======== Data for review ========

Lemma strip_idem s : strip (strip s) = strip s.
Proof.
  unfold strip at 1. rewrite (lstrip_no_head _ (strip_head s)).
  unfold strip. apply rstrip_idem.
Qed.

(** X12. A cleaned text is in normal form: its only whitespace is single
    spaces, none at the start and none at the end; so cleaning a cleaned
    text changes nothing. *)
Theorem clean_text_normal s :
  single_spaced false (_clean_text s) = true
  /\ head_is is_space (_clean_text s) = false
  /\ rstrip (_clean_text s) = _clean_text s
  /\ _clean_text (_clean_text s) = _clean_text s.
Proof.
  destruct s as [|c s]; [repeat split; reflexivity|].
  change (_clean_text (String c s)) with (strip (sub_spaces false (String c s))).
  set (t := strip (sub_spaces false (String c s))).
  assert (H1 : single_spaced false t = true).
  { apply single_spaced_rstrip, (single_spaced_lstrip _ false), sub_spaces_single. }
  assert (H2 : head_is is_space t = false) by apply strip_head.
  assert (H3 : rstrip t = t) by apply rstrip_idem.
  repeat split; auto.
  unfold _clean_text. destruct (truthy t) eqn:Ht; [|now destruct t].
  rewrite (single_spaced_fixed t false H1). apply strip_idem.
Qed.

(** X13. [_find_int] gives the first run of digits of the text: the
    default when the text has no digit, and otherwise the digits that
    follow the part without a digit, up to the first character that is
    not a digit. *)
Theorem find_int_first_run default :
  (forall text,
      all_chars not_digit text = true -> _find_int text default = default)
  /\ (forall pre run post,
        all_chars not_digit pre = true ->
        truthy run = true -> all_chars is_digit run = true ->
        head_is is_digit post = false ->
        _find_int (pre +:+ run +:+ post) default = run).
Proof.
  split.
  - intros text H. unfold _find_int. now rewrite search_int_none.
  - intros pre run post Hpre Ht Hrun Hpost. unfold _find_int.
    now rewrite search_int_run.
Qed.

Lemma find_int_first_run_witness :
  _find_int "Ver unidades" "2" = "2"
  /\ _find_int "Desde 3 dormitorios, 120 m2" EmptyString = "3".
Proof.
  destruct (find_int_first_run "2") as (Hnone & _).
  destruct (find_int_first_run EmptyString) as (_ & Hrun).
  split.
  - apply Hnone. reflexivity.
  - apply (Hrun "Desde " "3" " dormitorios, 120 m2"); reflexivity.
Defined.

Lemma find_int_truthy text default :
  truthy default = true -> truthy (_find_int text default) = true.
Proof.
  intros Hd. unfold _find_int. rewrite search_int_spec. cbv zeta.
  destruct (head_is is_digit _) eqn:E; [|exact Hd].
  now apply span_head.
Qed.

Lemma find_num_truthy text g :
  search false NUM_RE text = Some g -> truthy g = true.
Proof.
  rewrite search_num_spec. cbv zeta.
  destruct (head_is is_digit _) eqn:E; [|discriminate].
  intros [= <-]. now apply number_at_truthy.
Qed.
(** * Premier Schools Exhibition front end (script.js): a shallow embedding

    The widgets of [script.js] are event-driven objects.  Each one is
    modelled as a record of its fields and a function per method, taking
    the object's state to its next state.  The DOM measurements a method
    reads (the viewport width, [cards[0].offsetWidth], the reduced-motion
    media query) are passed in as arguments. JS numbers that only ever hold
    integers here (indices, lengths, pixel widths) are [Z]. *)

From Stdlib Require Import ZArith List String Ascii Bool Lia.
Import ListNotations.
Open Scope Z_scope.

(** ** Utilities *)

(** [Math.min], [Math.max] and [Math.abs] on integral numbers. *)
Definition js_min (a b : Z) : Z := Z.min a b.
Definition js_max (a b : Z) : Z := Z.max a b.
Definition js_abs (a : Z) : Z := Z.abs a.

(** [x % n] for [x >= 0] and [n > 0]: JS's remainder, which agrees with
    [Z.modulo] on non-negative operands. *)
Definition js_rem (x n : Z) : Z := Z.rem x n.

(** [Math.round(a / b)] for integers [a] and a positive [b]:
    [Math.round(x) = floor(x + 1/2)]. *)
Definition js_round_div (a b : Z) : Z := (2 * a + b) / (2 * b).

(** The rendered transform of a track: [translateX(offset px)] and whether
    the inline [transition] was set to ['none']. *)
Record track_style := mkStyle {
  transformX : Z;
  transition_none : bool
}.

(** The width of the first card, [cards[0]?.offsetWidth], is read by each
    handler when it runs.  A run in which every event carries the reading
    its handler makes is a list of [(reading, event)] pairs. *)
Definition same_reading (a b : option Z) : bool :=
  match a, b with
  | Some x, Some y => x =? y
  | None, None => true
  | _, _ => false
  end.

(** The reading of the last event, [c] for an empty run. *)
Fixpoint last_reading {E : Type} (c : option Z) (es : list (option Z * E)) : option Z :=
  match es with
  | [] => c
  | (c', _) :: rest => last_reading c' rest
  end.

(** The reading changes, starting from [c], only at events for which
    [is_resize] holds: the layout changes with the viewport, and the
    debounced resize handler runs before any other handler sees the new
    width. *)
Fixpoint changes_only_at {E : Type} (is_resize : E -> bool) (c : option Z)
    (es : list (option Z * E)) : bool :=
  match es with
  | [] => true
  | (c', e) :: rest => (same_reading c' c || is_resize e) && changes_only_at is_resize c' rest
  end.

(** ** Hero slider (class HeroSlider) *)
Module HeroSlider.

Record state := mkState {
  currentSlide : Z;
  slideCount : Z;           (* this.slides.length *)
  active : list bool        (* hero__slide--active flag of each slide *)
}.

(** [updateSlider]: toggle the active class of every slide. *)
Definition updateSlider (s : state) : state :=
  mkState (currentSlide s) (slideCount s)
    (map (fun i => Z.eqb (Z.of_nat i) (currentSlide s))
         (seq 0 (Z.to_nat (slideCount s)))).

Definition goToNextSlide (s : state) : state :=
  updateSlider (mkState (js_rem (currentSlide s + 1) (slideCount s))
                        (slideCount s) (active s)).

Definition goToPrevSlide (s : state) : state :=
  updateSlider (mkState (js_rem (currentSlide s - 1 + slideCount s) (slideCount s))
                        (slideCount s) (active s)).

Definition handleSwipe (startX endX : Z) (s : state) : state :=
  let diff := startX - endX in
  let threshold := 50 in
  if js_abs diff >? threshold then
    if diff >? 0 then goToNextSlide s else goToPrevSlide s
  else s.

(** The constructor: [currentSlide = 0]; the slide classes come from the
    markup (the first slide carries the active class). *)
Definition create (n : Z) : state :=
  mkState 0 n (map (fun i => Nat.eqb i 0) (seq 0 (Z.to_nat n))).

(** Events reaching the slider once [init] registered its listeners:
    buttons, arrow keys and the autoplay tick call next/prev, touch
    calls [handleSwipe].  [init] returns before registering anything when
    there are no slides. *)
Inductive event :=
| Next | Prev | Swipe (startX endX : Z).

Definition dispatch (e : event) (s : state) : state :=
  if slideCount s =? 0 then s else
  match e with
  | Next => goToNextSlide s
  | Prev => goToPrevSlide s
  | Swipe a b => handleSwipe a b s
  end.
(** Rounding to binary32 yields a valid binary32. *)
Lemma binary_round_aux_valid (sx : bool) (mz : positive) (ez : Z) :
  ez <= fexp 24 128 (Zpos (digits2_pos mz) + ez) ->
  valid_binary 24 128 (binary_round_aux 24 128 sx (Zpos mz) ez loc_Exact)
  = true.
Proof.
  intros Haligned. unfold binary_round_aux.
  set (D := Zpos (digits2_pos mz) + ez) in *.
  unfold shr_fexp at 1. cbn [Zdigits2 shr_record_of_loc]. fold D.
  set (e' := fexp 24 128 D) in *.
  pose proof (shr_m_div (Zpos mz) ez (e' - ez)) as Hshr.
  destruct (shr _ ez (e' - ez)) as [mrs e1].
  destruct Hshr as [Hm' He1]; [lia|lia|].
  replace e1 with e' by lia. clear He1.
  pose proof (round_nearest_even_range (shr_m mrs) (loc_of_shr_record mrs))
    as Hm1.
  set (m1 := round_nearest_even (shr_m mrs) (loc_of_shr_record mrs)) in *.
  pose proof (digits_bounds mz) as [Hlo Hhi].
  set (d := Zpos (digits2_pos mz)) in *.
  set (n := e' - ez) in *.
  assert (0 < 2 ^ n) as Hpow by (apply Z.pow_pos_nonneg; lia).
  assert (0 <= shr_m mrs) as Hm'0 by (rewrite Hm'; apply Z.div_pos; lia).
  (* the shifted mantissa has [d - n] bits *)
  destruct (Z.le_gt_cases d n) as [Hsmall|Hbig].
  - (* everything is shifted out: the result is zero or the least subnormal *)
    assert (shr_m mrs = 0) as Hzero.
    { rewrite Hm'. apply Z.div_small. split; [lia|].
      assert (2 ^ d <= 2 ^ n) by (apply Z.pow_le_mono_r; lia). lia. }
    assert (m1 = 0 \/ m1 = 1) as [->| ->] by lia.
    + unfold shr_fexp. cbn [Zdigits2 shr_record_of_loc].
      destruct (fexp 24 128 (0 + e') - e') as [|q|q] eqn:Hn2; [done| |done].
      pose proof (shr_m_div 0 e' (Zpos q)) as Hshr.
      destruct (shr _ e' (Zpos q)) as [mrs2 e2].
      destruct Hshr as [-> _]; [lia|lia|].
      by rewrite Z.div_0_l by lia.
    + apply (renormalize_valid sx 1 e' 1); [lia| |simpl; lia].
      unfold e', fexp, emin, D in *. lia.
  - assert (2 ^ (d - n - 1) <= shr_m mrs < 2 ^ (d - n)) as [Hlo' Hhi'].
    { rewrite Hm'. split.
      - apply Z.div_le_lower_bound; [lia|].
        rewrite <- Z.pow_add_r by lia.
        replace (n + (d - n - 1)) with (d - 1) by lia. lia.
      - apply Z.div_lt_upper_bound; [lia|].
        rewrite <- Z.pow_add_r by lia.
        replace (n + (d - n)) with d by lia. lia. }
    apply (renormalize_valid sx m1 e' (d - n)).
    + unfold e', fexp, emin, D, n in *. lia.
    + unfold e', fexp, emin, D, n in *. lia.
    + lia.
Qed.

End Rounding.

Section Cast.

Lemma digits_shl (m d : positive) :
  Zpos (digits2_pos (Pos.iter xO m d)) = Zpos (digits2_pos m) + Zpos d.
Proof.
  induction d as [|d IH] using Pos.peano_ind.
  - simpl. lia.
  - rewrite Pos.iter_succ. cbn [digits2_pos]. lia.
Qed.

========

- Exercise: The answer must be the line containing "- simpl. lia." and every line after it through the last line of the records above, repeated exactly.

- Task result:
  - simpl. lia.
  - rewrite Pos.iter_succ. cbn [digits2_pos]. lia.
Qed.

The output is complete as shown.